Baby Paul was discharged a week ago, even though his hand was still open and oozing. I took a care package with a week’s worth of food for the whole family, including loads of baby food and formula, the day after he was released. I learned after that, he was taken back to Usakos to go and stay with his other grandmother while his parents recover. You may remember that both his parents were also badly injured when their shack burned down. I don’t know if I will ever see this baby again, but he is on my heart constantly, please continue to pray for him and has family.
Baby Joseph is such a little joy! He has a great smile, and runs out the door when he hears the food cart coming! He was due to have a skin graft surgery this past Friday, but after they had him sedated in the operating room the doctor noticed that he had sores all over the inside of his mouth, these had been caused by pneumonia. His surgery was then canceled. His mom did not find out until after he had been in recovery for awhile. So she sat crying and praying, only to find out over 4 hours later that he hadn’t had the surgery. So for now he is still just in the hospital recovering from the lung infection and waiting. This family has been in the hospital for 14 weeks now, and there is no end in sight. Pray for this family!
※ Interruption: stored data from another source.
(* ===== verification/NegCache.v ===== *)
(** * The negative cache of the gateway

    Models [spvirit-gateway/src/cache/negative.rs]: names that missed upstream,
    with the deadline until which they count as missing.  Instants and durations
    are nanoseconds.  The entry to evict is searched in the order in which a hash
    map is visited, a parameter of which only the visited elements are known.  The
    theorem refines the cache to the list of the names that missed last. *)

From stdpp Require Import gmap sorting.
From Stdlib Require Import ZArith.
From S2P Require Import Prelude Chars.

Local Open Scope Z_scope.

Module NegCache.
Import Chars.

Record NegativeCache := mkNeg { ttl : Z; capacity : nat; entries : gmap Str Z }.

Definition new (ttl : Z) (capacity : nat) : NegativeCache := mkNeg ttl capacity ∅.

(** The order a hash map is visited in. *)
Class HashIter := iter : gmap Str Z -> list (Str * Z).
Class HashIterLaws `{HashIter} : Prop := iter_perm m : iter m ≡ₚ map_to_list m.

(** [Iterator::min_by_key]: the first of the least. *)
Fixpoint min_by_key (l : list (Str * Z)) : option (Str * Z) :=
  match l with
  | [] => None
  | x :: l => match min_by_key l with Some y => if y.2 <? x.2 then Some y else Some x | None => Some x end
  end.

Section NegCache.
Context `{HashIter}.

Definition record_miss (c : NegativeCache) (name : Str) (now : Z) : NegativeCache :=
  let deadline := now + ttl c in
  let kept :=
    match entries c !! name with
    | Some _ => entries c
    | None =>
      if decide (capacity c <= size (entries c))%nat
      then match min_by_key (iter (entries c)) with Some evict => delete evict.1 (entries c) | None => entries c end
      else entries c
    end in
  mkNeg (ttl c) (capacity c) (<[name := deadline]> kept).

Definition is_missing (c : NegativeCache) (name : Str) (now : Z) : bool :=
  match entries c !! name with Some deadline => now <? deadline | None => false end.

Definition len (c : NegativeCache) : nat := size (entries c).

(** ** The names that missed last *)

(** The misses, the latest first, one for each name. *)
Definition remember (cap : nat) (l : list (Str * Z)) (name : Str) (deadline : Z) : list (Str * Z) :=
  take cap ((name, deadline) :: filter (fun e => e.1 <> name) l).

Definition later (a b : Str * Z) : Prop := b.2 < a.2.

Record holds (c : NegativeCache) (l : list (Str * Z)) : Prop := {
  h_names : NoDup l.*1;
  h_order : StronglySorted later l;
  h_map : entries c = list_to_map l;
  h_len : (length l <= capacity c)%nat }.

Lemma min_by_key_spec l : match min_by_key l with
  | Some x => x ∈ l /\ Forall (fun y => x.2 <= y.2) l
  | None => l = []
  end.
Proof.
  induction l as [|x l IH]; simpl; [done|]. destruct (min_by_key l) as [y|].
  - destruct IH as [Hin Hle]. destruct (Z.ltb_spec y.2 x.2).
    + split; [now constructor|]. constructor; [lia|done].
    + split; [constructor|]. constructor; [lia|]. eapply Forall_impl; [exact Hle|]. simpl. lia.
  - subst. split; [constructor|]. repeat constructor. lia.
Qed.

Lemma sorted_last l e : StronglySorted later (l ++ [e]) -> Forall (fun y => e.2 < y.2) l.
Proof.
  induction l as [|x l IH]; simpl; intros Hs; [constructor|]. apply StronglySorted_inv in Hs as [Hs Hx].
  constructor; [|auto]. apply Forall_app in Hx as [_ Hx]. now inversion Hx.
Qed.

Lemma sorted_init l e : StronglySorted later (l ++ [e]) -> StronglySorted later l.
Proof.
  induction l as [|x l IH]; simpl; intros Hs; [constructor|]. apply StronglySorted_inv in Hs as [Hs Hx].
  constructor; [auto|]. now apply Forall_app in Hx as [Hx _].
Qed.

Lemma sorted_filter_age (P : Str * Z -> Prop) `{forall x, Decision (P x)} l :
  StronglySorted later l -> StronglySorted later (filter P l).
Proof.
  induction 1 as [|x l Hs IH Hx]; [constructor|]. rewrite filter_cons. case_decide; [|done].
  constructor; [done|]. apply Forall_forall. intros y [_ Hy]%list_elem_of_filter. now apply (proj1 (Forall_forall _ _) Hx).
Qed.

Lemma size_list_map (l : list (Str * Z)) : NoDup l.*1 -> size (list_to_map (M := gmap Str Z) l) = length l.
Proof. apply map_size_list_to_map. Qed.

Lemma delete_unlisted (l : list (Str * Z)) name : delete name (list_to_map (M := gmap Str Z) l) = list_to_map (filter (fun e => e.1 <> name) l).
Proof.
  induction l as [|[n d] l IH]; simpl; [apply delete_empty|]. rewrite filter_cons. simpl. case_decide as D.
  - simpl. rewrite delete_insert_ne by congruence. now rewrite IH.
  - subst. now rewrite delete_insert_eq.
Qed.

Lemma filter_absent_name (l : list (Str * Z)) name : name ∉ l.*1 -> filter (fun e => e.1 <> name) l = l.
Proof.
  intros Hn. induction l as [|e l IH]; [done|]. rewrite filter_cons, decide_True by set_solver. now rewrite IH by set_solver.
Qed.

Context `{!HashIterLaws}.

(** The entry evicted is the one that missed first. *)
Lemma evicts_oldest c l e : holds c (l ++ [e]) -> min_by_key (iter (entries c)) = Some e.
Proof.
  intros [Hn Ho Hm _]. pose proof (min_by_key_spec (iter (entries c))) as Hmin.
  assert (Hp : iter (entries c) ≡ₚ l ++ [e]) by (rewrite iter_perm, Hm; now apply map_to_list_to_map).
  destruct (min_by_key _) as [x|].
  - destruct Hmin as [Hin Hle]. rewrite Hp in Hin, Hle. apply Forall_app in Hle as [_ Hle]. inversion_clear Hle as [|? ? Hxe _].
    apply elem_of_app in Hin as [Hin|Hin]; [|now apply list_elem_of_singleton in Hin as ->].
    apply sorted_last in Ho. apply (proj1 (Forall_forall _ _) Ho) in Hin. lia.
  - rewrite Hmin in Hp. apply Permutation_nil_l in Hp. now destruct l.
Qed.

Lemma holds_new t cap : holds (new t cap) [].
Proof. split; simpl; [constructor|constructor|done|lia]. Qed.

Lemma filter_shorter (l : list (Str * Z)) name : name ∈ l.*1 -> (length (filter (fun e => e.1 <> name) l) < length l)%nat.
Proof.
  induction l as [|e l IH]; intros Hin; [now apply not_elem_of_nil in Hin|]. rewrite filter_cons. simpl. case_decide.
  - simpl. enough (length (filter (fun e => e.1 <> name) l) < length l)%nat by lia. apply IH. set_solver.
  - pose proof (length_filter (fun e : Str * Z => e.1 <> name) l). lia.
Qed.

Lemma snoc_view {A} (l : list A) : l <> [] -> exists l0 e, l = l0 ++ [e].
Proof. destruct l as [|e l0] using rev_ind; [done|eauto]. Qed.

Lemma record_miss_entries c l name now : (0 < capacity c)%nat -> holds c l ->
  entries (record_miss c name now) = list_to_map (remember (capacity c) l name (now + ttl c)).
Proof.
  intros Hc Hh. pose proof Hh as [Hn Ho Hm Hl]. unfold record_miss, remember. simpl.
  destruct (decide (name ∈ l.*1)) as [D|D].
  - assert (is_Some (entries c !! name)) as [d ->].
    { rewrite Hm. apply not_eq_None_Some. intros E. now apply not_elem_of_list_to_map in E. }
    pose proof (filter_shorter _ _ D). rewrite take_ge by (simpl; lia). simpl.
    rewrite <- delete_unlisted, <- Hm. now rewrite insert_delete_eq.
  - rewrite filter_absent_name by done. pose proof D as E. apply not_elem_of_list_to_map in E. rewrite <- Hm in E. rewrite E. clear E.
    case_decide as Hs; rewrite Hm, size_list_map in Hs by done.
    + destruct (snoc_view l) as (l0 & e & ->); [intros ->; simpl in Hs; lia|].
      rewrite (evicts_oldest c l0 e Hh), Hm, delete_unlisted, filter_app, length_app in *. simpl in Hs, Hl.
      rewrite fmap_app in Hn. apply NoDup_app in Hn as (Hn0 & Hd & _).
      rewrite filter_absent_name by (intros Hin; apply (Hd _ Hin); set_solver).
      rewrite filter_cons, decide_False by (now intros []). rewrite filter_nil, app_nil_r.
      replace (capacity c) with (length ((name, now + ttl c) :: l0)) by (simpl; lia).
      now rewrite app_comm_cons, take_app_length.
    + rewrite take_ge by (simpl; lia). simpl. now rewrite <- Hm.
Qed.

Lemma sorted_take n l : StronglySorted later l -> StronglySorted later (take n l).
Proof.
  intros Hs. revert n. induction Hs as [|x l Hs IH Hx]; intros [|n]; simpl; try constructor; [auto|]. now apply Forall_take.
Qed.

Lemma nodup_names_filter (l : list (Str * Z)) name : NoDup l.*1 -> NoDup (filter (fun e => e.1 <> name) l).*1.
Proof.
  induction l as [|e l IH]; simpl; intros Hn; [constructor|]. apply NoDup_cons in Hn as [He Hn]. rewrite filter_cons.
  case_decide; [|auto]. simpl. constructor; [|auto]. intros (x & E & [_ Hx]%list_elem_of_filter)%list_elem_of_fmap.
  apply He. rewrite E. apply list_elem_of_fmap. eauto.
Qed.

Lemma record_miss_holds c l name now :
  (0 < capacity c)%nat -> holds c l -> Forall (fun e => e.2 < now + ttl c) l ->
  holds (record_miss c name now) (remember (capacity c) l name (now + ttl c)).
Proof.
  intros Hc Hh Hlate. pose proof (record_miss_entries c l name now Hc Hh) as Hm. pose proof Hh as [Hn Ho _ Hl].
  assert (Hin : forall e, e ∈ filter (fun e => e.1 <> name) l -> e ∈ l /\ e.1 <> name) by (intros e [? ?]%list_elem_of_filter; auto).
  split; [| |exact Hm|].
  - unfold remember. rewrite fmap_take. eapply sublist_NoDup; [|apply sublist_take]. simpl. constructor.
    + intros (e & E & He)%list_elem_of_fmap. apply Hin in He as [_ He]. now apply He.
    + now apply nodup_names_filter.
  - unfold remember. apply sorted_take. constructor; [now apply sorted_filter_age|].
    apply Forall_forall. intros e He. apply Hin in He as [He _]. now apply (proj1 (Forall_forall _ _) Hlate).
  - unfold remember. simpl. rewrite length_take. lia.
Qed.

(** ** Histories *)

Abbreviation misses := (list (Str * Z)).

(** The misses of a history, at times that grow. *)
Definition run (c : NegativeCache) (h : misses) : NegativeCache := fold_left (fun c m => record_miss c m.1 m.2) h c.

Definition recent (t : Z) (cap : nat) (h : misses) : list (Str * Z) :=
  fold_left (fun l m => remember cap l m.1 (m.2 + t)) h [].

Lemma run_ttl h : forall c, ttl (run c h) = ttl c /\ capacity (run c h) = capacity c.
Proof. induction h as [|m h IH]; intros c; [done|]. simpl. now destruct (IH (record_miss c m.1 m.2)) as [-> ->]. Qed.

Lemma run_holds h : forall c l, (0 < capacity c)%nat -> holds c l ->
  Forall (fun m => Forall (fun e => e.2 < m.2 + ttl c) l) h -> StronglySorted (fun a b => a.2 < b.2) h ->
  holds (run c h) (fold_left (fun l m => remember (capacity c) l m.1 (m.2 + ttl c)) h l).
Proof.
  induction h as [|[n t] h IH]; intros c l Hc Hh Hl Hs; [done|]. simpl.
  apply StronglySorted_inv in Hs as [Hs Ht]. inversion_clear Hl as [|? ? Hl0 Hl'].
  apply (IH (record_miss c n t)); [done|now apply record_miss_holds| |done].
  apply Forall_forall. intros m Hm. simpl. unfold remember. apply Forall_take. constructor.
  - apply (proj1 (Forall_forall _ _) Ht) in Hm. simpl in *. lia.
  - apply Forall_forall. intros e [_ He]%list_elem_of_filter.
    apply (proj1 (Forall_forall _ _) Hl') in Hm. now apply (proj1 (Forall_forall _ _) Hm).
Qed.

(** A negative cache that holds at least one entry refines the list of the
    names that missed last: after misses at growing times it holds exactly the
    [capacity] names that missed most recently, each with the deadline of its
    latest miss, however the hash map is visited to find the entry to evict; so it
    never outgrows its capacity, and a name counts as missing exactly when it is
    one of those names and its time to live has not passed. *)
Theorem negative_cache_recent t cap h :
  (0 < cap)%nat -> StronglySorted (fun a b => a.2 < b.2) h ->
  let c := run (new t cap) h in
  entries c = list_to_map (recent t cap h) /\ (len c <= cap)%nat
  /\ forall name now, is_missing c name now = true <-> exists d, (name, d) ∈ recent t cap h /\ now < d.
Proof.
  intros Hc Hs c. pose proof (run_holds h (new t cap) [] Hc (holds_new t cap)) as Hh.
  specialize (Hh ltac:(apply Forall_forall; intros; constructor) Hs). simpl in Hh. fold (recent t cap h) in Hh. fold c in Hh.
  pose proof Hh as [Hn _ Hm Hl]. split; [done|]. split.
  - unfold len. rewrite Hm, size_list_map by done. unfold c in Hl. now rewrite (proj2 (run_ttl h (new t cap))) in Hl.
  - intros name now. unfold is_missing. rewrite Hm. split.
    + destruct (list_to_map _ !! name) as [d|] eqn:E; [|done]. intros Hd%Z.ltb_lt. exists d. split; [|done].
      now apply elem_of_list_to_map.
    + intros (d & Hin & Hd). apply elem_of_list_to_map in Hin; [|done]. rewrite Hin. now apply Z.ltb_lt.
Qed.

End NegCache.

#[local] Instance sample_iter : HashIter := fun m => map_to_list m.
#[local] Instance sample_iter_laws : HashIterLaws.
Proof. intros m. reflexivity. Qed.

Definition sample_history : list (Str * Z) := [(str "A", 0); (str "B", 1); (str "A", 2); (str "C", 3)].

Lemma negative_cache_recent_witness :
  is_missing (run (new 1000 2) sample_history) (str "A") 500 = true
  /\ ~ is_missing (run (new 1000 2) sample_history) (str "B") 500 = true.
Proof.
  assert (Hs : StronglySorted (fun a b : Str * Z => a.2 < b.2) sample_history) by (repeat constructor).
  destruct (negative_cache_recent 1000 2 sample_history ltac:(lia) Hs) as (_ & _ & H). split.
  - apply H. exists 1002. split; [vm_compute; repeat constructor|lia].
  - vm_compute. discriminate.
Defined.

End NegCache.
Since Paul had been sent home a new baby filled his spot in the room. Baby Lawrence was born with water on his brain. He had surgery yesterday to put a stent in to drain some of the fluid off of his brain to relieve the pressure. His mom also is a teenager and has been through so much with her little one. He is three months old. This baby is a sweet heart, he loves to smile and chat and is a very happy baby. Please pray that he heals well from the surgery, that the stent does what it is supposed to and that his brain heals and develops well. I have interacted with many young mothers in the last few years and it really stands out to me how much this young girls loves her child. She lavishes love and attention on to him.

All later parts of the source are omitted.